Ultimately the Right has found a way to make revolutionar-fomenting propaganda self-funding and in fact profitable to produce. The Left has no corresponding capability and given the standard left-leaning psychological makeup, it’s probably impossible as a matter of human nature to create such a self-funding profitable wave.

One’s a technical term; one’s a colloquialism. It doesn’t get any deeper than that.

I also have a soldering gun, an air gun, and a heat gun. I used to have a squirt gun. All of those are “guns” in the generic sense. None are firearms. “Firearms” is also the term used in law and for the same reason. It’s the right degree of specific.

The word “gun” means a lot of different things beyond something that shoots bullets powered by small contained explosions.

ETA: The US military doesn’t call them “guns” either. A lot of firearms owners were first introduced to firearms in the service, with their well-known and oft-derided penchant for stilted overfly formal terminology.

Reading this thread it sounds like everyone is preparing for a zombie apocalypse.

Moderating: Good rule of thumb, if you start your post with No intention of hijacking, you probably are. Please don’t do this again, ask in another thread instead.

To create a linked thread, do this:

Click Reply, in the upper left corner of the reply window is the reply type button, looks like a curving arrow point to the right.

Choose Reply as linked topic and it starts a new thread. As an example, you can choose GD, IMHO or The Pit for it.

That is actually the best method.

Moderating : No more from anyone about gun violence studies please. This is not the thread for it.

I’ve owned one sort of firearm or another for various reasons ever since I was about 12 years old. I was also in the military for 20+ years and spent a year in a war zone. Despite those facts, I’ve never shot an animal nor a person and don’t intend to start at my advanced age. I still have a .22 Sig-Sauer handgun, but am planning to get rid of it, as we no longer live in a stand-alone home and the odds of someone intruding into our apartment are infinitesimally small. Trump winning has no bearing on any of it. While I believe that he will be a disaster for the country, me owning a gun will not affect that in the least.

Looking back, I suppose that bit wasn’t really necessary to my post.
As for why, because I like shooting.

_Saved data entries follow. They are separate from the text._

Lemma toSextets_spec (bs : list Z) :
  Forall isByte bs ->
  Forall isSextet (toSextets bs) /\
  fromSextets (toSextets bs) = bs /\
  exists k r : nat,
    length (toSextets bs) = (r + k * 4)%nat /\ (r = 0 \/ r = 2 \/ r = 3)%nat.
Proof.
  induction bs as [|a|a b|a b c rest IH] using list_ind3; intro H.
  - repeat split; [constructor|]. exists 0%nat, 0%nat. auto.
  - inversion_clear H as [|? ? Ha _]. unfold isByte in Ha.
    cbn [toSextets fromSextets]. split; [|split].
    + repeat constructor; unfold isSextet; zlia.
    + f_equal. zlia.
    + exists 0%nat, 2%nat. auto.
  - inversion_clear H as [|? ? Ha H']. inversion_clear H' as [|? ? Hb _].
    unfold isByte in Ha, Hb.
    cbn [toSextets fromSextets]. split; [|split].
    + repeat constructor; unfold isSextet; zlia.
    + f_equal; [zlia|]. f_equal. zlia.
    + exists 0%nat, 3%nat. auto.
  - inversion_clear H as [|? ? Ha H']. inversion_clear H' as [|? ? Hb H''].
    inversion_clear H'' as [|? ? Hc Hr].
    unfold isByte in Ha, Hb, Hc.
    destruct (IH Hr) as (S & F & k & r & L & R).
    cbn [toSextets fromSextets]. split; [|split].
    + repeat (constructor; [unfold isSextet; zlia|]). exact S.
    + rewrite F. f_equal; [zlia|]. f_equal; [zlia|]. f_equal. zlia.
    + exists (Datatypes.S k), r. cbn [length]. rewrite L. split; [lia|exact R].
Qed.

Lemma filter_keeps (l : jsstring) :
  Forall (fun c => isAsciiWhitespace c = false) l ->
  filter (fun c => negb (isAsciiWhitespace c)) l = l.
Proof.
  induction 1 as [|c l Hc _ IH]; [reflexivity|].
  cbn [filter]. now rewrite Hc, IH.
Qed.

Lemma dropPad_pad (l : jsstring) : dropPad (l ++ [61]) = l.
Proof.
  unfold dropPad. rewrite last_last, removelast_last. reflexivity.
Qed.

Lemma dropPad_chars (vs : list Z) :
  Forall isSextet vs -> dropPad (map b64char vs) = map b64char vs.
Proof.
  intro H. unfold dropPad.
  assert (L : last (map b64char vs) 0 <> 61).
  { induction H as [|v vs Hv Hvs IH]; [discriminate|].
    destruct vs as [|w vs]; [exact (proj2 (proj2 (b64char_facts Hv)))|].
    exact IH. }
  destruct (Z.eqb_spec (last (map b64char vs) 0) 61); [contradiction|reflexivity].
Qed.

(** [atob] undoes [toString('base64')] on every byte sequence. *)
Lemma atob_toBase64 (bs : list Z) :
  Forall isByte bs -> atob (toBase64 bs) = Some bs.
Proof.
  intro H. destruct (toSextets_spec H) as (S & F & k & r & L & R).
  unfold toBase64, atob.
  remember (toSextets bs) as vs eqn:Evs. clear Evs.
  assert (W : Forall (fun c => isAsciiWhitespace c = false) (map b64char vs)).
  { apply Forall_forall. intros c I. apply in_map_iff in I.
    destruct I as (v & <- & I). rewrite Forall_forall in S.
    exact (proj1 (proj2 (b64char_facts (S v I)))). }
  rewrite length_map, L, Nat.Div0.mod_add.
  assert (Lz : Zlength (map b64char vs) = Z.of_nat r + 4 * Z.of_nat k).
  { rewrite Zlength_correct, length_map, L. lia. }
  assert (Lp : forall pad : jsstring,
             Zlength (map b64char vs ++ pad)
             = Z.of_nat r + 4 * Z.of_nat k + Z.of_nat (length pad)).
  { intro pad. rewrite Zlength_correct, length_app, length_map, L. lia. }
  assert (D : option_map fromSextets (sextetsOf (map b64char vs)) = Some bs)
    by now rewrite (sextetsOf_chars S), <- F.
  destruct R as [-> | [-> | ->]];
    cbn [Nat.modulo Nat.divmod Nat.sub fst snd repeat].
  - rewrite app_nil_r, (filter_keeps W), Lz.
    replace ((Z.of_nat 0 + 4 * Z.of_nat k) mod 4 =? 0) with true
      by (symmetry; apply Z.eqb_eq; zlia).
    rewrite !(dropPad_chars S), Lz.
    replace ((Z.of_nat 0 + 4 * Z.of_nat k) mod 4 =? 1) with false
      by (symmetry; apply Z.eqb_neq; zlia).
    exact D.
  - rewrite filter_keeps
      by (apply Forall_app; split; [exact W|repeat constructor]).
    rewrite Lp. cbn [length].
    replace ((Z.of_nat 2 + 4 * Z.of_nat k + Z.of_nat 2) mod 4 =? 0)
      with true by (symmetry; apply Z.eqb_eq; zlia).
    change (map b64char vs ++ [61; 61])
      with (map b64char vs ++ [61] ++ [61]).
    rewrite app_assoc, !dropPad_pad, Lz.
    replace ((Z.of_nat 2 + 4 * Z.of_nat k) mod 4 =? 1) with false
      by (symmetry; apply Z.eqb_neq; zlia).
    exact D.
  - rewrite filter_keeps
      by (apply Forall_app; split; [exact W|repeat constructor]).
    rewrite Lp. cbn [length].
    replace ((Z.of_nat 3 + 4 * Z.of_nat k + Z.of_nat 1) mod 4 =? 0)
      with true by (symmetry; apply Z.eqb_eq; zlia).
    rewrite dropPad_pad, (dropPad_chars S), Lz.
    replace ((Z.of_nat 3 + 4 * Z.of_nat k) mod 4 =? 1) with false
      by (symmetry; apply Z.eqb_neq; zlia).
    exact D.
Qed.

It’s an activity that I find soothing because it helps me focus my attention. I own guns, not for self defense, primarily, but because regardless of how people in general interpret the constitution, right now it’s a right of mine and I feel it is important to exercise rights lest the government take them away. That’s why I plan to buy more. I need as many guns as I want to own.

Why all the apocalyptic thinking, though? You want to bring down the government hard and force a new Constitutional Convention, the first step is a general strike, not a violent civil war (also, buying a gun does not destabilize the government).

It’s not about the apocalypse or even fighting the government. In 2016, I could scarcely have imagined a sitting president using violence in an attempt to retain power. When I saw it happen in 2021 I did not believe the American people would stand for it. But a good number of them supported the violence or ignored it for one reason or another.

I’m not worried about law enforcement or the Armed Forces of the United States. What I am worried about are the Gravy Seals type deciding to mess with me for one reason or another. I’m worried some jackhole is going to get violent when he sees my wife go into the ladies’ room because she doesn’t look feminine enough to him. You may think this is unreasonable, but look around. We are not living in reasonable times and we are having to contend with a lot of unreasonable people.

Maybe you’re right. Four years from now it’ll turn out I was worried about nothing. That would be fantastic. But I don’t know what the coming years are going to be like and cannot predict if they will get better or worse. Three years from now maybe some of my neighbors will knock on my door at midnight to have a little chat with me about my opinions on teaching the Bible in public schools. If that happens I’d rather be prepared than unprepared.